Die Erregung kochte aufs neue in mir empor; ich beherrschte mich aber, verschränkte die Arme über der Brust und erwartete des Mannes Anrede.

»Man hat Ihnen hoffentlich nicht vernachlässigt,« begann er, das Tellerbrett mit einem Blick streifend. »Ich habe an Deck zu thun gehabt; wir mußten uns sputen, Ihrer Bark aus Sicht zu kommen.«

»Und ist sie jetzt aus Sicht?« fragte ich.

»O ja, schon lange. Solch ein alter Kasten kann gegen einen Klipper, wie unser Schiff ist, nimmermehr aufkommen. Darf ich um Ihren Namen bitten?«

»Ich heiße Charles Morgan.«

»Und ich Thomas Brigstock.«

»Herr Brigstock, wie kommen Sie dazu, mich auf solche Weise zu entführen?«

»Noch ein klein wenig Geduld, Herr Morgan. Es muß ein schweres Stück für Ihnen sein, ich kann mich das wohl denken, aber es kommt alles wieder in die Reihe. Wenn Sie unsern Plan schließlich nicht doch noch für richtig halten thun, dann will ich nicht Brigstock heißen. Wir haben hier eine Auswahl – doch da muß ich erst fragen: Sind Sie verheiratet?«

»Ich verstehe Sie nicht. Ich will wissen, weshalb Sie mich in die Falle lockten. Wohin segelt dies Schiff? Zu welchem Zweck die Lüge von der Pest und dem Fieber?«

»Wir konnten uns nun mal nicht anders helfen,« antwortete Brigstock ruhig. »Es thut verschiedene Lügen geben, auch Notlügen; die aber werden den Menschen nicht allzu schwer angerechnet.«

»Was ist aus Ihrem Kapitän geworden?«

»Sollen Sie zur rechten Zeit erfahren, Herr Morgan.«

»Und aus Ihrem Steuermann?«

»Sollen Sie auch erfahren.«

»Wieviel Steuerleute hatte dies Schiff?«

»Ein klein wenig Geduld, Herr Morgan,« sagte er abwehrend. »Da Sie das Kommando dieses Fahrzeuges haben sollen, vorausgesetzt, daß Sie Navigation verstehen, woran ich nicht zweifeln thue, so dürfen wir Ihnen nun nicht länger eingeschlossen halten.
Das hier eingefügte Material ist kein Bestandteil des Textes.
(** * optionstat: profit/loss statistics of a multi-leg option strategy

    Shallow embedding of [optionstat/optionstat.py] (classes [Leg] and
    [Optionstat]) and the properties of its natural-language specification.

    Numbers.  Strikes, premiums, underlying prices and profits are Python
    floats in the source; they are modelled by exact rationals [Q], compared
    with [Qeq].  [position] and [contract_size] are documented as [int] and
    are modelled by [Z].  The constant [PRICE_RANGE_PCT = 0.1] is the exact
    decimal [1/10].  The two infinite floats that [stat] can store are
    separate constructors of [pyfloat].  Comparisons and equality tests of
    profits are thus decided on exact values: on inputs that binary floats
    do not represent exactly, a run of the program can differ where a
    rounded profit is compared with zero or with another rounded profit.

    Exceptions.  Every operation that may raise returns a [result]; an
    exception records the source line that raises it, as a Python traceback
    does.  Methods that may mutate the object return the object after the
    call together with the result. *)

From Stdlib Require Import QArith Qabs Qround ZArith List String Bool Lia Lqa.
From Stdlib Require Import Permutation Sorted Morphisms SetoidList.
Import ListNotations.
Lemma requestTokenCheck_cases minted entries :
  requestTokenCheck minted entries = None \/
  requestTokenCheck minted entries = Some errRequestTokens.
Proof.
  induction entries as [|[a n] entries IH]; cbn [requestTokenCheck]; [by left|].
  case_decide; [by right|done].
Qed.

(** The verdict of the token check does not depend on the order in which
    Go iterates over [numReqByAddr]. *)
Lemma requestTokenCheck_perm minted entries entries' :
  entries ≡ₚ entries' ->
  requestTokenCheck minted entries = requestTokenCheck minted entries'.
Proof.
  intros Hp.
  destruct (requestTokenCheck_cases minted entries) as [Hn|Hs],
           (requestTokenCheck_cases minted entries') as [Hn'|Hs'];
    try congruence.
  - apply requestTokenCheck_Some in Hs' as (a & n & Hin & Hlt).
    rewrite <- Hp in Hin.
    assert (requestTokenCheck minted entries = Some errRequestTokens)
      by (apply requestTokenCheck_Some; eauto).
    congruence.
  - apply requestTokenCheck_Some in Hs as (a & n & Hin & Hlt).
    rewrite Hp in Hin.
    assert (requestTokenCheck minted entries' = Some errRequestTokens)
      by (apply requestTokenCheck_Some; eauto).
    congruence.
Qed.

(** What the last stage decides once the transaction has a request block. *)
Lemma analyzeRequestBlocks_nonempty prop tx :
  Requests tx ≠ [] ->
  analyzeRequestBlocks prop tx = (prop, Some errOriginTargets) \/
  analyzeRequestBlocks prop tx =
    (prop, requestTokenCheck (numMintedTokensByAddr prop)
             (map_to_list (numReqByAddr (Requests tx)))).
Proof.
  intros Hne. unfold analyzeRequestBlocks.
  rewrite bool_decide_eq_false_2
    by (destruct (Requests tx); [done | cbn; lia]).
  rewrite andb_false_r.
  destruct (isOrigin prop); [|by right].
  repeat case_decide; auto.
Qed.

(** *** The accessors *)

(** C1. For every [Properties] value that [calcProperties] computes from a
    transaction, [IsOrigin()] returns what [IsState()] returns: both read
    the field [isState]. *)
Theorem C1_IsOrigin_returns_IsState (tx : Transaction) (prop : Properties) :
  calcProperties tx = Ok prop -> IsOrigin prop = IsState prop.
Proof. intros _. reflexivity. Qed.
(** C9. When [createWorker] rejects, the ready ref and the store's ready
    flag are false, the initialization progress is 0 with the label
    "Failed", the line "Worker init failed: ..." is logged, and nothing is
    scheduled: the activation is gone, no timer is queued, the engine is
    given nothing. From then on, through any events in which no
    [createWorker] resolves with a worker, the ready ref stays false and the
    engine is given nothing; and every call made then that is not answered
    from the cache puts its request into the pending slot and returns
    null. A [createWorker] that resolves with a worker makes the hook ready
    again. *)
Theorem failed_init_queues_requests :
  (∀ i lang err st,
     initializing (st_host st) !! i = Some (Creating lang) →
     ∃ st',
       resume_createWorker i (Throw err) st = Some st'
       ∧ workerReadyRef (st_refs st') = false
       ∧ workerReady (st_store st') = false
       ∧ workerInitProgress (st_store st') = 0%float
       ∧ workerInitStatus (st_store st') = "Failed"
       ∧ head (ocrLog (st_store st'))
         = Some ("[" +:+ now (st_host st) +:+ "] Worker init failed: "
                 +:+ ToString (errMsg err))
       ∧ initializing (st_host st') = delete i (initializing (st_host st))
       ∧ timeouts (st_host st') = timeouts (st_host st)
       ∧ recognized (st_host st') = recognized (st_host st)
       ∧ pendingRef (st_refs st') = pendingRef (st_refs st))
  ∧ (∀ evs st,
       workerReadyRef (st_refs st) = false →
       forallb (λ ev, negb (creates_worker ev)) evs = true →
       workerReadyRef (st_refs (exec evs st)) = false
       ∧ recognized (st_host (exec evs st)) = recognized (st_host st))
  ∧ (∀ evs fuel cl rq st,
       workerReadyRef (st_refs st) = false →
       forallb (λ ev, negb (creates_worker ev)) evs = true →
       cached cl rq = false →
       ∃ st',
         runOcr (S fuel) cl rq (exec evs st) = Some (st', Resolved None)
         ∧ pendingRef (st_refs st') = Some rq
         ∧ workerReadyRef (st_refs st') = false
         ∧ recognized (st_host st') = recognized (st_host st))
  ∧ (∀ i lang w st,
       initializing (st_host st) !! i = Some (Creating lang) →
       ∃ st', resume_createWorker i (Normal w) st = Some st' ∧ notReady st' = false).
Proof.
  split_and!.
  - apply createWorker_rejected.
  - apply exec_without_worker.
  - apply runOcr_queued_without_worker.
  - apply worker_created_ready.
Qed.

Lemma failed_init_queues_requests_witness :
  (let st := exec Sample.starting (init "eng") in
   let err := Error "network down" in
   ∃ st',
     resume_createWorker 0 (Throw err) st = Some st'
     ∧ workerReadyRef (st_refs st') = false
     ∧ workerReady (st_store st') = false
     ∧ workerInitProgress (st_store st') = 0%float
     ∧ workerInitStatus (st_store st') = "Failed"
     ∧ head (ocrLog (st_store st'))
       = Some ("[" +:+ now (st_host st) +:+ "] Worker init failed: " +:+ ToString (errMsg err))
     ∧ initializing (st_host st') = delete 0%nat (initializing (st_host st))
     ∧ timeouts (st_host st') = timeouts (st_host st)
     ∧ recognized (st_host st') = recognized (st_host st)
     ∧ pendingRef (st_refs st') = pendingRef (st_refs st))
  ∧ (let st := exec Sample.failed (init "eng") in
     let evs := [RunOcr (render st) (Sample.ask 1 false); Timeout 0;
                 InitWorker "eng"; CreateWorker 0 (Throw (Error "still down"));
                 RunOcr (render st) (Sample.ask 2 true)] in
     workerReadyRef (st_refs (exec evs st)) = false
     ∧ recognized (st_host (exec evs st)) = recognized (st_host st))
  ∧ (let st := exec Sample.failed (init "eng") in
     let evs := [RunOcr (render st) (Sample.ask 1 false); InitWorker "eng"] in
     ∃ st',
       runOcr depth (render st) (Sample.ask 2 false) (exec evs st) = Some (st', Resolved None)
       ∧ pendingRef (st_refs st') = Some (Sample.ask 2 false)
       ∧ workerReadyRef (st_refs st') = false
       ∧ recognized (st_host st') = recognized (st_host st))
  ∧ (let st := exec (Sample.failed ++ [InitWorker "eng"]) (init "eng") in
     ∃ st', resume_createWorker 0 (Normal Sample.eng) st = Some st' ∧ notReady st' = false).
Proof.
  cbv zeta.
  destruct failed_init_queues_requests as (rejected & stays & queued & recovers).
  split; [|split; [|split]].
  - apply (rejected 0%nat "eng"). vm_compute; reflexivity.
  - apply stays; vm_compute; reflexivity.
  - apply queued; vm_compute; reflexivity.
  - apply (recovers 0%nat "eng"). vm_compute; reflexivity.
Defined.

(** ** [errMsg] *)

(** C10, as it is stated, fails: the empty string is a string, and it is
    not returned unchanged. *)
Lemma errMsg_of_empty_string :
  is_string (JString "") = true
  ∧ errMsg (JString "") = JString "Unknown error".
Proof. split; reflexivity. Qed.

(** C10, amended. On every value of the model [errMsg] returns: a falsy
    value (null, undefined, the empty string, and what else is falsy) gives
    "Unknown error"; a string that is not empty is returned unchanged; a
    value that is not a string and has a truthy [message] gives that
    message; any other value gives what [JSON.stringify] makes of it, or
    its conversion by [String] when the serialisation throws. *)
Theorem errMsg_cases :
  ∀ err,
    errMsg JNull = JString "Unknown error"
    ∧ errMsg JUndefined = JString "Unknown error"
    ∧ (ToBoolean err = false → errMsg err = JString "Unknown error")
    ∧ (∀ s, err = JString s → s ≠ "" → errMsg err = JString s)
    ∧ (ToBoolean err = true → is_string err = false →
       ToBoolean (get_message err) = true → errMsg err = get_message err)
    ∧ (ToBoolean err = true → is_string err = false →
       ToBoolean (get_message err) = false →
       errMsg err = match JSON_stringify err with
                    | JsonText s => JString s
                    | JsonUndefined => JUndefined
                    | JsonThrows => JString (ToString err)
                    end).
Proof.
  intros err. unfold errMsg. split_and!; try reflexivity.
  - by intros ->.
  - intros s -> Hs. cbn. by rewrite bool_decide_eq_false_2.
  - by intros -> -> ->.
  - by intros -> -> ->.
Qed.

Lemma errMsg_cases_witness :
  errMsg (JBoolean false) = JString "Unknown error"
  ∧ errMsg (JString "Network error") = JString "Network error"
  ∧ errMsg (Error "boom") = JString "boom"
  ∧ errMsg (JOther true JUndefined JsonThrows "[object Object]") = JString "[object Object]"
  ∧ errMsg (Error "") = JString "{}".
Proof.
  destruct (errMsg_cases (JBoolean false)) as (_ & _ & falsy & _).
  destruct (errMsg_cases (JString "Network error")) as (_ & _ & _ & str & _).
  destruct (errMsg_cases (Error "boom")) as (_ & _ & _ & _ & msg & _).
  destruct (errMsg_cases (JOther true JUndefined JsonThrows "[object Object]"))
    as (_ & _ & _ & _ & _ & cyclic).
  destruct (errMsg_cases (Error "")) as (_ & _ & _ & _ & _ & blank).
  split_and!.
  - apply falsy. reflexivity.
  - apply (str "Network error"); [reflexivity|]. intros H. discriminate H.
  - apply msg; reflexivity.
  - apply cyclic; reflexivity.
  - apply blank; reflexivity.
Defined.

(** ** Further properties *)

(** X5. A forced call is not answered from the cache: from a reachable
    state with the worker ready and idle it hands its image to the engine
    whatever the cache holds, and the text that comes back replaces the
    entry of its key. *)
Theorem forced_run_overwrites :
  ∀ st rq image text,
    reachable st →
    forceRun rq = true →
    notReady st = false →
    isRunningRef (st_refs st) = false →
    imageSource (canvas rq) = Normal image →
    ∃ st1 st2,
      runOcr depth (render st) rq st = Some (st1, Awaiting)
      ∧ recognized (st_host st1) = image :: recognized (st_host st)
      ∧ resume_recognize 0 (Normal text) st1 = Some (st2, Some (trim text))
      ∧ ocrCache (st_store st2)
        = <[cacheKey (render st) rq := trim text]> (ocrCache (st_store st)).
Proof.
  intros st rq image text Hreach Hf Hn Hr Hi.
  destruct (reachable_consistent _ Hreach) as (H1 & H2 & H3).
  apply notReady_false in Hn as Hw. destruct Hw as [Hw _].
  specialize (H3 Hw Hr). rewrite Hr in H1.
  destruct (recognizing (st_host st)) eqn:Hl; [clear H1|done].
  set (a := {| rec_closure := render st; rec_cacheKey := cacheKey (render st) rq;
               rec_pageNumber := pageNumber rq |}).
  set (st1 := await_recognize a image (started rq st)).
  assert (recognizing (st_host st1) = [a]) as Hl1.
  { subst st1. cbn. by rewrite started_host, Hl. }
  exists st1, (idle (try_end a (Normal text) (set_recognizing [] st1))).
  split_and!.
  - unfold depth, cached. rewrite runOcr_S. unfold cached. rewrite Hf. cbn [negb andb].
    rewrite Hn, Hr, Hi. reflexivity.
  - subst st1. cbn. by rewrite started_host.
  - rewrite (resume_recognize_eq 0 _ _ a) by (by rewrite Hl1).
    rewrite Hl1, finally_eq. cbn [delete list_delete].
    rewrite try_end_refs. subst st1. cbn. rewrite started_refs. cbn. rewrite H3.
    reflexivity.
  - cbn -[try_end]. rewrite try_end_cache. subst st1. cbn. by rewrite started_cache.
Qed.

Lemma forced_run_overwrites_witness :
  let st := exec Sample.page2_done (init "eng") in
  let rq := Sample.ask 2 true in
  ∃ st1 st2,
    runOcr depth (render st) rq st = Some (st1, Awaiting)
    ∧ recognized (st_host st1) = Sample.page 2 :: recognized (st_host st)
    ∧ resume_recognize 0 (Normal "hello again") st1 = Some (st2, Some (trim "hello again"))
    ∧ ocrCache (st_store st2)
      = <[cacheKey (render st) rq := trim "hello again"]> (ocrCache (st_store st)).
Proof.
  cbv zeta. apply forced_run_overwrites.
  - exists "eng", Sample.page2_done. reflexivity.
  - reflexivity.
  - vm_compute; reflexivity.
  - vm_compute; reflexivity.
  - vm_compute; reflexivity.
Defined.

Lemma runOcr_mounted fuel cl rq st st' r :
  runOcr fuel cl rq st = Some (st', r) → mounted st' = mounted st.
Proof.
  revert rq st st' r. induction fuel as [|fuel IH]; intros rq st st' r; [done|].
  runOcr_branches cl rq st.
  - by intros [= <- <-].
  - intros [= <- <-]. by destruct (forceRun rq).
  - by intros [= <- <-].
  - intros [= <- <-]. unfold started. by destruct (forceRun rq).
  - rewrite finally_eq.
    destruct (pendingRef _) as [p|].
    + destruct (runOcr fuel cl p _) as [[st2 r2]|] eqn:H; [|done].
      intros [= <- <-]. apply IH in H as ->.
      unfold started. by destruct (forceRun rq).
    + intros [= <- <-]. unfold started. by destruct (forceRun rq).
Qed.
Das wäre Meuterei.«

Damit stieß er die Thür auf und trat zur Seite, um den Weg frei zu machen.

Ich ging aus der Kammer in die Kajüte. Die Wände derselben waren in Weiß und Gold gemalt, ein großer Tisch aus edlem Holz, schön poliert und eingelegt, nahm die Mitte des Raumes ein; an seinen beiden Langseiten standen gepolsterte Lehnsessel, auf den Dielen festgeschraubt. Den Fußboden bedeckte ein dicker Teppich.

Das alles übersah ich mit einem schnellen Blick. Jetzt schaute ich, am Tische stehend, nach vorn, und was ich da gewahrte, setzte mich dermaßen in Erstaunen, daß ich im ersten Moment glaubte, meinen Augen nicht trauen zu dürfen.